Last week, even as Helene was moving inland with deadly and destructive flooding, AccuWeather's long-range and hurricane experts pointed out that the next new threat to the U.S. would likely be from the Gulf of Mexico and the western Caribbean. That development zone is being narrowed down to the southern gulf, and the birth of a new storm could occur as early as this weekend or early next week.
AccuWeather meteorologists have labeled the Gulf threat as a high risk of development, just as they did for Helene.
"Water temperatures continue to remain warm in the wake of Helene over the southeastern Gulf of Mexico," AccuWeather Lead Hurricane Expert Alex DaSilva said. "Not only is the surface water warm, but it remains warm down deep so that wave action from any storm has little cooling effect."

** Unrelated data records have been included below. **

(** A text without authentication key, and one with it, in a context for it. *)
Lemma derive_raw ctx c w k h s :
  sizes_wf ctx -> keys_wf ctx c -> bytes k -> bytes h -> bytes s ->
  Z.of_nat (length k) = key_sz ctx -> Z.of_nat (length h) = key_sz ctx ->
  Z.of_nat (length s) = FILE_HEADER_SZ ->
  (snd (pass c) = [120; 39] ++ (to_hex k ++ to_hex h ++ to_hex s) ++ [39]
   -> pass_sz c = (key_sz ctx + key_sz ctx + kdf_salt_sz ctx) * 2 + 3
   -> derive_encryption_key ctx c w
      = (true, set_kdf_salt (fst (kdf_salt ctx), s) ctx, set_keys k h c, false, w))
  /\ (snd (pass c) = [120; 39] ++ (to_hex k ++ to_hex s) ++ [39]
   -> pass_sz c = (key_sz ctx + kdf_salt_sz ctx) * 2 + 3
   -> derive_encryption_key ctx c w
      = (true, set_kdf_salt (fst (kdf_salt ctx), s) ctx, set_keys k (snd (hmac_key c)) c, true, w)).
Proof.
  intros (Hk0 & Hss & Bs & Ls) (_ & _ & Lk & Lh) Bk Bh Bss Ek Eh Es. unfold FILE_HEADER_SZ in *.
  assert (Sub : forall A B C : list Z, firstn 0 A = [] -> skipn (length B) (B ++ C) = C)
    by (intros; now apply skipn_app_l).
  split; intros Ep En; unfold derive_encryption_key.
  - assert (Bf : blob_format c = true).
    { apply (blob_format_hex c (to_hex k ++ to_hex h ++ to_hex s) (length k + length h + length s - 1));
        rewrite ?length_app, ?length_hex_text; try lia; [exact Ep|].
      now rewrite !forallb_app, !hex_text_is_hex. }
    rewrite Bf, En, Ep. cbn [andb]. change (skipn 2 ([120; 39] ++ ?l)) with l.
    destruct (Z.eqb_spec ((key_sz ctx + key_sz ctx + kdf_salt_sz ctx) * 2 + 3) (key_sz ctx * 2 + 3)); [lia|].
    destruct (Z.eqb_spec ((key_sz ctx + key_sz ctx + kdf_salt_sz ctx) * 2 + 3)
                (key_sz ctx * 2 + kdf_salt_sz ctx * 2 + 3)); [lia|].
    destruct (Z.eqb_spec ((key_sz ctx + key_sz ctx + kdf_salt_sz ctx) * 2 + 3)
                (key_sz ctx * 2 + key_sz ctx * 2 + kdf_salt_sz ctx * 2 + 3)); [|lia].
    rewrite <- !app_assoc.
    rewrite (hex2bin_exact k _ _ (length k)) by (assumption || lia).
    rewrite (skipn_app_l (to_hex k) _ (Z.to_nat (key_sz ctx * 2))) by (rewrite length_hex_text; lia).
    rewrite (hex2bin_exact h _ _ (length h)) by (assumption || lia).
    rewrite (app_assoc (to_hex k)), (skipn_app_l (to_hex k ++ to_hex h))
      by (rewrite length_app, !length_hex_text; lia).
    rewrite (hex2bin_exact s _ _ (length s)) by (assumption || lia). reflexivity.
  - assert (Bf : blob_format c = true).
    { apply (blob_format_hex c (to_hex k ++ to_hex s) (length k + length s - 1));
        rewrite ?length_app, ?length_hex_text; try lia; [exact Ep|].
      now rewrite !forallb_app, !hex_text_is_hex. }
    rewrite Bf, En, Ep. cbn [andb]. change (skipn 2 ([120; 39] ++ ?l)) with l.
    destruct (Z.eqb_spec ((key_sz ctx + kdf_salt_sz ctx) * 2 + 3) (key_sz ctx * 2 + 3)); [lia|].
    destruct (Z.eqb_spec ((key_sz ctx + kdf_salt_sz ctx) * 2 + 3)
                (key_sz ctx * 2 + kdf_salt_sz ctx * 2 + 3)); [|lia].
    rewrite <- !app_assoc.
    rewrite (hex2bin_exact k _ _ (length k)) by (assumption || lia).
    rewrite (skipn_app_l (to_hex k) _ (Z.to_nat (key_sz ctx * 2))) by (rewrite length_hex_text; lia).
    rewrite (hex2bin_exact s _ _ (length s)) by (assumption || lia). reflexivity.
Qed.

(** C25: The key specification: the text that a connection hands out for its keys gives another
    connection, with the same provider and the same use of authentication codes, exactly the
    same encryption key, authentication key and salt, and no key derivation is run. *)
Theorem keyspec_roundtrip salt_mask ctx c w b c1 w1 ctx2 c2 w2 ctx2' w2' :
  bytes mask -> sizes_wf ctx -> keys_wf ctx c ->
  sqlcipher_cipher_ctx_get_keyspec ctx c w = (SQLITE_OK, b, c1, w1) ->
  sizes_wf ctx2 -> keys_wf ctx2 c2 -> key_sz ctx2 = key_sz ctx -> has_hmac ctx2 = has_hmac ctx ->
  is_null (pass c2) = false -> snd (pass c2) = snd b -> pass_sz c2 = keyspec_size ctx ->
  salt_step P ctx2 w2 = (SQLITE_OK, ctx2', w2') ->
  exists ctx3 c3,
    sqlcipher_cipher_ctx_key_derive salt_mask ctx2 c2 w2 = (SQLITE_OK, ctx3, c3, w2')
    /\ snd (key c3) = snd (key c) /\ snd (kdf_salt ctx3) = snd (kdf_salt ctx)
    /\ (has_hmac ctx = true -> snd (hmac_key c3) = snd (hmac_key c)) /\ derive_key c3 = 0.
Proof.
  intros Hm Hs Hk Hg Hs2 Hk2 Ez Eh Nb Ep En Hsalt.
  destruct (get_keyspec_text _ _ _ _ _ _ Hs Hk Hg) as (_ & Tb & _).
  pose proof Hs as (Hk0 & Hss & Bs & Ls). pose proof Hk as (Bk & Bh & Lk & Lh).
  pose proof Hs2 as (_ & Hss2 & Bs2 & Ls2).
  pose proof (salt_step_refreshed _ _ _ _ _ Hs2 Hsalt) as R.
  pose proof (refreshed_sizes _ _ Hs2 R) as Hs3. pose proof (refreshed_hmac _ _ R) as Ef.
  assert (Kz : key_sz ctx2' = key_sz ctx) by (destruct R as (? & ? & ? & -> & _); exact Ez).
  set (n := Z.to_nat (key_sz ctx)) in *.
  set (k := sqlcipher_shield mask (snd (key c)) n). set (h := sqlcipher_shield mask (snd (hmac_key c)) n).
  assert (Hk3 : keys_wf ctx2' c2) by (unfold keys_wf in *; now rewrite Kz, <- Ez).
  assert (Bk' : bytes k) by (apply bytes_shield; auto; lia).
  assert (Bh' : bytes h) by (apply bytes_shield; auto; lia).
  destruct (derive_raw ctx2' c2 w2' k h (snd (kdf_salt ctx)) Hs3 Hk3 Bk' Bh' Bs) as [D3 D2];
    [unfold k; rewrite length_shield; lia | unfold h; rewrite length_shield; lia | exact Ls |].
  assert (IK : sqlcipher_shield mask k n = snd (key c)) by (apply shield_invol; lia).
  assert (IH : sqlcipher_shield mask h n = snd (hmac_key c)) by (apply shield_invol; lia).
  pose proof Hs3 as (_ & Hss3 & _).
  assert (N0 : 0 < keyspec_size ctx) by (unfold keyspec_size, FILE_HEADER_SZ in *;
    destruct (SQLCIPHER_FLAG_GET _ _); lia).
  unfold sqlcipher_cipher_ctx_key_derive. rewrite Nb, En.
  destruct (Z.eqb_spec (keyspec_size ctx) 0); [lia|]. cbn [orb]. rewrite Hsalt.
  cbn [Z.eqb SQLITE_OK negb].
  rewrite Ep, En in D3, D2. unfold keyspec_text in Tb. fold n k h in Tb.
  unfold keyspec_size in *. fold (has_hmac ctx) in *. destruct (has_hmac ctx) eqn:EH.
  - rewrite D3; [|rewrite Tb, <- !app_assoc; reflexivity | lia].
    cbn [negb]. rewrite andb_false_r. cbn [negb].
    do 2 eexists. split; [reflexivity|]. cbn [key hmac_key set_derive set_keys snd derive_key key_sz
      set_kdf_salt]. rewrite Kz. fold n. rewrite IK, IH. auto.
  - rewrite D2; [|rewrite Tb, <- !app_assoc; reflexivity | lia].
    cbn [negb flags set_kdf_salt]. fold (has_hmac ctx2'). rewrite Ef, Eh. cbn [andb negb].
    do 2 eexists. split; [reflexivity|]. cbn [key hmac_key set_derive set_keys snd derive_key key_sz
      set_kdf_salt]. rewrite Kz. fold n. rewrite IK. split_and; auto. discriminate.
Qed.

(** ** Keys from a passphrase *)

Definition masked_salt (salt_mask : Z) (s : list Z) : list Z := map (fun b => Z.lxor b salt_mask) s.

The minimum water temperature for full tropical development is 78-80 F. Water temperatures in the southern Gulf of Mexico and northwestern Caribbean Sea remain well into the 80s.
But it takes more than warm water to spin up a tropical system. There needs to be an impetus for development, and disruptive breezes (wind shear) must be light.
Disorganized pockets of showers and thunderstorms will gather and grow in the waters surrounding southern Mexico and western Cuba in the coming days.
Tropical Depression 11-E formed in the eastern Pacific, just off the coast of Mexico, Tuesday afternoon. It is expected to become a tropical storm before making landfall in Mexico Wednesday afternoon. The next name on the eastern Pacific Hurricane list is Kristy.
If it were to move northward and survive into the southwestern gulf, it would retain the eastern Pacific name, but it is difficult for a storm's circulation to remain intact when crossing the mountains of Central America.
"Regardless, that energy is likely to spawn a development in the southwestern Gulf of Mexico from later this weekend to early next week," DaSilva said. "This seems like the bigger threat for more high-end development, such as a hurricane, as it would tend to spend more time, perhaps an extra two days or more, over the warm waters of the gulf."
AccuWeather Chief On-Air Meteorologist Bernie Rayno said that breezes next week would tend to guide any budding tropical feature to the eastern shores of the Gulf of Mexico rather than the central Gulf coast.
"This really looks like a threat of heavy rain and possibly a wind and surge threat, depending on storm strength, for Florida later next week," Rayno stated.
It is early yet, but interests in Florida, from the northeastern Gulf Coast to the Keys, as well as inland areas of the Sunshine State, should closely monitor the situation. Conditions may deteriorate from the middle to the latter part of next week with impacts from heavy rain and and possibly problems related to wind and storm surge.
Once confidence builds on the feature's starting point or a center is on the verge of forming, AccuWeather will likely declare a tropical rainstorm to begin issuing its own track maps.
At this early stage, a northward path into the far interior Southeast, including the Helene-devasted southern Appalachians, seems highly unlikely, but meteorologists will continue to monitor all aspects of the weather pattern closely.
Central Atlantic remains busy, with Kirk leading the show
Elsewhere in the Atlantic, Kirk, which formed in late September, is likely to strengthen rapidly and become a major hurricane of Category 3 strength or greater on the Saffir-Simpson Hurricane Wind scale.
"There is little to inhibit Kirk, and a high-end hurricane that is mostly a threat to central Atlantic shipping is forecast for mid- to late week," DaSilva said.
Because few obstacles are in its way, Kirk has the potential to last a long time. It could go on to impact part of western Europe, perhaps as a tropical wind and rainstorm, toward mid-October.
AccuWeather meteorologists are also watching for tropical development just north of the equator in the western Atlantic in the next few days. This feature is most likely to become a tropical storm and hurricane in the short term. There is also a low risk of tropical development off the coast of the Carolinas, near Bermuda.
The next names on the list of tropical storms and hurricanes for the 2024 Atlantic season are Leslie and Milton.